In his latest book, “Far From the Tree,” author Andrew Solomon examines the lives of parents with children who are “different” — kids with conditions like deafness or autism, for example. Although many parents with exceptional children feel they won’t be able to meet the challenge, Solomon finds a pattern: despite the difficulties, such parents frequently report being unexpectedly enriched by the experience. We’ll talk to Solomon about the public response to the book, which won the 2012 National Book Critics Circle award for nonfiction, among many other awards.

Andrew Solomon, journalist and author of "Far From the Tree: Parents, Children, and the Search for Identity"

  • Elisabeth Prueitt

    I am the mother of a child born with cerebral palsy. The way that her birth has changed me is that there was never a moment’s hesitation that my professional life would take a back seat to helping her overcome all of the challenges that face her – physical, of course (we have traveled the world for physical therapies), but addressing issues of self-esteem and self-confidence are paramount to anyone who is born different, and I think often get overlooked since the actual disability or “different-ness” is central and can be so daunting to a parent who has no experience in this realm (which is almost everyone). We also never imagined that we would in any way make her feel isolated due to her disability. My husband and I are also people who are in the media as we are authors and own a bakery and restaurant in San Francisco. She has not only changed my husband and myself, but our employees too – I will often bring our daughter to work where our employees have known
    her since she was an infant and interact with her as with any child. She is in Quaker school where she is the only child in a K-8 school with a physical disability, and will have studied, played with and interacted with potentially hundreds of kids by the time she graduates – kids who would never have met and befriended a peer at school who is physically different. To put it simply, empathy has deeply changed me, our families, and our friends, and this is an incredible thing for a six year-old to influence.

    Liz Prueitt, Tartine Bakery

  • Doug

    As a librarian, I work every day with individuals who have “horizontal” identities, most with some type of intellectual challenge, but also children and teens who are LGBTQ, or those with extreme physical impairment. I find most to be incredibly curious and driven to learn, simply because they must discover their own identity rather than having it handed them on a platter. Further, because we aid in their quest to discover themselves, I find this group are the most pleasant, agreeable, and interesting people I work with. I am constantly enriched by working with those who fall “far from the tree.”

  • Colleen Shelly

    Dear Mr Solomon,
    I read noonday demon because I know Al Alverez who wrote a prologue and I got a lot of strength from the book.
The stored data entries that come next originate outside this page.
(* ===== verification/ExitTheorems.v ===== *)
(** * The properties of how the daemon ends *)

From stdpp Require Import base numbers list gmap fin_maps.
From Stdlib Require Import ZArith Lia.
From S2P Require Import Prelude.
From S2P Require Import OrderTypes.
From S2P Require Import OrderPool.
From S2P Require Import SPSCQueue.
From S2P Require Import Sink.
From S2P Require Import MatchingEngine.
From S2P Require Import EngineTypes.
From S2P Require Import Decoder.
From S2P Require Import Uring.
From S2P Require UringSender.
From S2P Require UringReceiver.
From S2P Require Import UringSenderProps.
From S2P Require Import UringReceiverProps.
From S2P Require Import Pipeline.
From S2P Require Import PipelineInv.
From S2P Require Import PipelineShutdown.
From S2P Require Import PipelineHang.
From S2P Require Import PipelineDrain.
From S2P Require Import PipelineExit.
From S2P Require Import PipelineExample.
From S2P Require Import PipelineTheorems.

#[local] Existing Instance Release.

Section exit.
Context {U : Type} `{Uring U}.
Context (Capacity : nat) (clock_gettime : nat -> Z * Z) (recv_bufs_ send_bufs_ : nat).
Context (Nraw Nret Nin Nout : Z).
Implicit Types (w : world U) (r : UringReceiver.UringReceiver U (list RawByteSpan)) (e : Engine (list ExecutionReport)).

#[local] Abbreviation step := (step Capacity clock_gettime recv_bufs_ send_bufs_ Nraw Nret Nin Nout).
#[local] Abbreviation weak_reach :=
  (weak_reach Capacity clock_gettime recv_bufs_ send_bufs_ Nraw Nret Nin Nout).
#[local] Abbreviation main_start := (main_start Capacity recv_bufs_ Nraw Nret Nin Nout).
#[local] Abbreviation daemon := (daemon Capacity clock_gettime recv_bufs_ send_bufs_ Nraw Nret Nin Nout).
#[local] Abbreviation registered w := (UringReceiver.bufs_registered_ (w_rx w)).

(** ** Whether the buffers are registered does not change *)

Lemma arm_buf_registered id r r' :
  UringReceiver.arm_buf recv_bufs_ id r = Ok r' ->
  UringReceiver.bufs_registered_ r' = UringReceiver.bufs_registered_ r.
Proof. unfold UringReceiver.arm_buf. intros E. by run_step E. Qed.

Lemma arm_from_registered k : forall id r r',
  UringReceiver.arm_from recv_bufs_ id k r = Ok r' ->
  UringReceiver.bufs_registered_ r' = UringReceiver.bufs_registered_ r.
Proof.
  induction k as [|k IH]; intros id r r' E; cbn [UringReceiver.arm_from] in E; [by injection E as <-|].
  destruct (UringReceiver.arm_buf recv_bufs_ id r) as [r1|] eqn:E1; [|done].
  rewrite (IH _ _ _ E). by eapply arm_buf_registered.
Qed.

Lemma reclaim_buf_registered id r r' :
  UringReceiver.reclaim_buf recv_bufs_ id r = Ok r' ->
  UringReceiver.bufs_registered_ r' = UringReceiver.bufs_registered_ r.
Proof.
  unfold UringReceiver.reclaim_buf, bind. intros E. repeat (case_match; try discriminate E).
  all: first [by injection E as <-|by eapply arm_buf_registered].
Qed.

Lemma process_cqe_registered c r r' :
  UringReceiver.process_cqe recv_bufs_ c r = Ok r' ->
  UringReceiver.bufs_registered_ r' = UringReceiver.bufs_registered_ r.
Proof.
  unfold UringReceiver.process_cqe, bind. intros E. repeat (case_match; try discriminate E).
  all: first [by injection E as <-|by rewrite (arm_buf_registered _ _ _ E)].
Qed.

Lemma submit_pending_registered r :
  UringReceiver.bufs_registered_ (UringReceiver.submit_pending r) = UringReceiver.bufs_registered_ r.
Proof. unfold UringReceiver.submit_pending. by case_match. Qed.

Lemma rx_step_registered w w' :
  rx_step recv_bufs_ Nraw Nret w = Ok w' -> registered w' = registered w.
Proof.
  unfold rx_step. intros E. run_step E; cbn; rewrite ?submit_pending_registered; try done.
  all: first [by erewrite reclaim_buf_registered by done|by erewrite process_cqe_registered by done].
Qed.

Lemma registered_step ev w w' : step ev w = Ok w' -> registered w' = registered w.
Proof.
  intros E. destruct ev; cbn [Pipeline.step] in E; [by eapply rx_step_registered|..].
  - unfold dec_step in E. by run_step E.
  - unfold eng_step, eng_poll in E. by run_step E.
  - unfold tx_step, tx_begin in E. by run_step E.
  - destruct (main_step_pc w) as [pc Epc]. rewrite Epc in E. by injection E as <-.
  - unfold signal_handler in E. by run_step E.
  - by run_step E.
Qed.

Lemma registered_stale seen ev w w' :
  stale_step Capacity clock_gettime Nin seen ev w = Ok w' -> registered w' = registered w.
Proof.
  unfold stale_step, eng_poll, tx_begin. intros E. run_step E; cbn; by rewrite ?submit_pending_registered.
Qed.

Lemma registered_reach w w' : weak_reach w w' -> registered w' = registered w.
Proof.
  induction 1 as [|ev w1 w2 _ IH _ E|seen ev w1 w2 _ IH _ E]; [done|..].
  - by rewrite (registered_step _ _ _ E).
  - by rewrite (registered_stale _ _ _ _ E).
Qed.

(** ** What start-up acquires *)

Definition pool_due e : list effect := [Munmap (storage_ (e_pool e)) (bytes_allocated_ (e_pool e))].

Lemma engine_due o q h :
  ensures (fun x => slab_due Capacity o = match x with inl e => pool_due e | inr _ => [] end)
    (MatchingEngine_new Capacity (os_mmap (U := U) o) q ([] : list ExecutionReport) h).
Proof.
  clear clock_gettime recv_bufs_ send_bufs_ Nraw Nret Nin Nout.
  unfold MatchingEngine_new, OrderPool_new, slab_due, build_freelist, bind, ensures.
  repeat case_match; naive_solver.
Qed.

Lemma add_instrument_pool id mn mx tick e e' :
  add_instrument id mn mx tick e = Ok e' -> e_pool e' = e_pool e.
Proof. unfold add_instrument. intros E. by run_step E. Qed.

Lemma receiver_due o fd raw ret :
  ensures (fun x => rx_due o = match x with
                               | inl r => RxRing <$> UringReceiver.UringReceiver_delete r
                               | inr _ => []
                               end)
    (UringReceiver.UringReceiver_new recv_bufs_ (os_rx_init_params o) (os_rx_init o)
       (os_register_buffers o) fd (raw : list RawByteSpan) ret).
Proof.
  unfold UringReceiver.UringReceiver_new, rx_due. apply ensures_any. intros _.
  destruct (UringReceiver.init_ring _ _) as [[u sqpoll]|err]; [|done].
  unfold UringReceiver.arm_all_buffers, UringReceiver.init_fixed_buffers, UringReceiver.UringReceiver_delete.
  cbn [UringReceiver.ring_ UringReceiver.set_armed]. destruct (os_register_buffers o u) as [u1 ret1].
  destruct (UringReceiver.arm_from _ _ _ _) as [r1|] eqn:E; [|done]. apply arm_from_registered in E.
  cbn in *. rewrite E. destruct (Z.eqb_spec ret1 0); by rewrite ?decide_True, ?decide_False by done.
Qed.

Lemma sender_due o fd ms q :
  ensures (fun x => tx_due o = match x with inl _ => [TxRing QueueExit] | inr _ => [] end)
    (UringSender.UringSender_new (U := U) (os_tx_init_params o) (os_tx_init o) fd ms q).
Proof.
  unfold UringSender.UringSender_new, tx_due. apply ensures_any. intros _.
  by destruct (UringSender.init_ring _ _) as [[u sqpoll]|err].
Qed.

Definition acquired (o : os (U := U)) (x : world U + start_error (U := U)) : Prop :=
  slab_due Capacity o = default [] (pool_due <$> built x) /\
  match x with
  | inl w => rx_due o = RxRing <$> UringReceiver.UringReceiver_delete (w_rx w) /\
             tx_due o = [TxRing QueueExit]
  | inr (PoolError _) => True
  | inr (ReceiverError _ _) => rx_due o = []
  | inr (SenderError _ r _) =>
      rx_due o = RxRing <$> UringReceiver.UringReceiver_delete r /\ tx_due o = []
  end.

Lemma main_start_acquired o h m ms : ensures (acquired o) (main_start o h m ms).
Proof.
  unfold Pipeline.main_start. eapply ensures_bind; [apply engine_due|]. intros [e|err] He; [|by split].
  destruct (add_instrument _ _ _ _ e) as [e1|] eqn:E1; [|done]. apply add_instrument_pool in E1.
  assert (slab_due Capacity o = pool_due e1) as He1 by (unfold pool_due; by rewrite E1).
  cbn [bind]. destruct (open_sockets o) as [fd0 fd1].
  eapply ensures_bind; [apply receiver_due|]. intros [r|err] Hr; [|by split].
  eapply ensures_bind; [apply sender_due|]. by intros [s|err] Hs.
Qed.

(** ** The order of destruction *)

Lemma before_here a b xs : b ∈ xs -> before a b (a :: xs).
Proof. intros (l2 & l3 & ->)%list_elem_of_split. by exists [], l2, l3. Qed.

Lemma before_there a b x xs : before a b xs -> before a b (x :: xs).
Proof. intros (l1 & l2 & l3 & ->). by exists (x :: l1), l2, l3. Qed.

Lemma orderly_closes fds xs : orderly xs -> orderly (close_sockets fds ++ xs).
Proof.
  assert (forall fd ys, orderly ys -> orderly (Close fd :: ys)) as Hc.
  { intros fd ys (H1 & H2 & H3). split_and!.
    - intros x y [Hx|Hx]%elem_of_cons Hy; [done|]. by apply before_there, H1.
    - intros c [Hx|Hx]%elem_of_cons; [done|]. by apply before_there, H2.
    - intros c [Hx|Hx]%elem_of_cons; [done|]. by apply before_there, H3. }
  intros Ho. unfold close_sockets. do 2 case_match; cbn; auto.
Qed.

Ltac find_before :=
  repeat first [done | apply before_here; solve [repeat constructor] | apply before_there].
Ltac orderly_list :=
  repeat match goal with
  | |- orderly _ => split_and!
  | |- forall _, _ => intros ?
  | Hx : _ ∈ _ :: _ |- _ => apply elem_of_cons in Hx as [Hx|Hx]; [simplify_eq|]
  | Hx : _ ∈ [] |- _ => by apply elem_of_nil in Hx
  | _ => progress cbn [refers_to] in *
  end; try done; find_before.

Lemma orderly_exit o w : orderly (x_effects (main_exit o w)).
Proof.
  apply orderly_closes. unfold delete_rest, delete_receiver, UringReceiver.UringReceiver_delete.
  destruct (UringReceiver.bufs_registered_ (w_rx w)); cbn; orderly_list.
Qed.

Lemma orderly_catch h (err : start_error (U := U)) : orderly (x_effects (main_catch h err)).
Proof.
  destruct err as [err|e err|e r err]; cbn [main_catch x_effects]; unfold delete_rest;
    [orderly_list|cbn; orderly_list|].
  unfold delete_receiver, UringReceiver.UringReceiver_delete.
  destruct (UringReceiver.bufs_registered_ r); cbn; orderly_list.
Qed.

(** ** The calls made *)

Lemma calls_app xs ys : calls (xs ++ ys) = calls xs ++ calls ys.
Proof. apply filter_app. Qed.

Lemma calls_close fds : calls (close_sockets fds) = close_sockets fds.
Proof. unfold close_sockets. by do 2 case_match. Qed.

Lemma calls_receiver r : calls (delete_receiver r) = RxRing <$> UringReceiver.UringReceiver_delete r.
Proof.
  unfold delete_receiver, UringReceiver.UringReceiver_delete.
  by destruct (UringReceiver.bufs_registered_ r).
Qed.

Lemma close_sockets_due (o : os (U := U)) : close_sockets (open_sockets o) = sockets_due o.
Proof.
  unfold close_sockets, sockets_due. destruct (open_sockets o) as [fd0 fd1]. cbn [fst snd].
  rewrite !filter_cons, filter_nil.
  destruct (Z.geb_spec fd0 0), (Z.geb_spec fd1 0), (decide (0 <= fd0)), (decide (0 <= fd1)); done || lia.
Qed.

Lemma delete_dom h e0 e :
  engine_at h e0 e ->
  dom (OrderPool_delete (e_heap e) (e_pool e)) = dom h ∖ slots_of (slab_of (e_pool e0)).
Proof.
  clear Capacity clock_gettime recv_bufs_ send_bufs_ Nraw Nret Nin Nout.
  intros He. destruct (ok_heap _ _ _ He) as [_ Hd]. pose proof (ok_pool _ _ _ He) as Hp. rewrite <- Hp in *.
  unfold OrderPool_delete, slots_of. cbn [slab_of rg_base rg_bytes] in *. apply set_eq. intros a.
  assert (a ∈ dom (e_heap e) <-> a ∈ dom h \/ a ∈ slots_of (slab_of (e_pool e))) as Ha
    by (rewrite Hd; set_solver).
  unfold slots_of in Ha. cbn [slab_of rg_base rg_bytes] in Ha.
  rewrite elem_of_difference, elem_of_list_to_set, elem_of_seq in *. rewrite elem_of_dom, lookup_unmap.
  rewrite elem_of_dom in Ha. case_decide as Hin; [|tauto]. split; [by intros []|tauto].
Qed.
I am about 1/2 way through Far from the tree and I am taking it slow because it is so thought provoking.
    I have had depression all my life and then self medication led to substance abuse. When I had a suicide attempt in high school my parents kept it very quiet out of shame perhaps. Now in my 40s, I’ve learned that my mother attempted to kill herself as a teen and I wish that she had shared that with me when I was a teen. I thought that I was far from her tree and now I find that we are actually more alike than she treated me growing up.
    Interesting stuff, thank you profusely for sharing your insights and knowledge.

  • Help Each Other Out

    Thank you for opening up the world of “compassion” in real, TANGIBLE ways.

  • As a dyslexic and someone who knows the joys and challenges of raising a child with multiple disabilities, I really enjoyed this interview. I hope that in the future NPR will do more to look at rates and roles for people with disabilities (PWDs) in families, jobs, movies and media. According to the U.S. census, PWDs make up 18.6% of the population. However, according to a GLAAD study PWDs make up about 1% of the characters in scripted TV shows. And movies? There is not data yet.

    It is vitally important to get images of people with disabilities (PWDs) into books and the
    media — the news, TV shows and movies. Why? Consider this: 70% of
    working-age Americans with disabilities don’t have jobs, even though most of
    them want to work. That compares to 28% of Americans without disabilities who
    don’t have jobs. This disparity has resulted in extremely high levels of
    poverty, isolation and financial dependency for Americans with disabilities,
    costing taxpayers hundreds of billions of dollars a year in government benefits.

    In the new Michael J. Fox Show, the popular actor portrays a reporter with Parkinson’s who re-enters the workforce. Because Fox is already so well-liked and talented, the disability community harbors high hopes that viewers will not only root for him, but will also absorb and accept the fact that people with disabilities can succeed in the workplace. We need more books like this one with Andrew Solomon, along with TV and movie and coverage that also offer positive images of people with disabilities. What we see impacts how we think. And what we think impacts how we act. And we need to be inclusive of ALL people — all colors, sexual orientations, abilities, races, religions and more.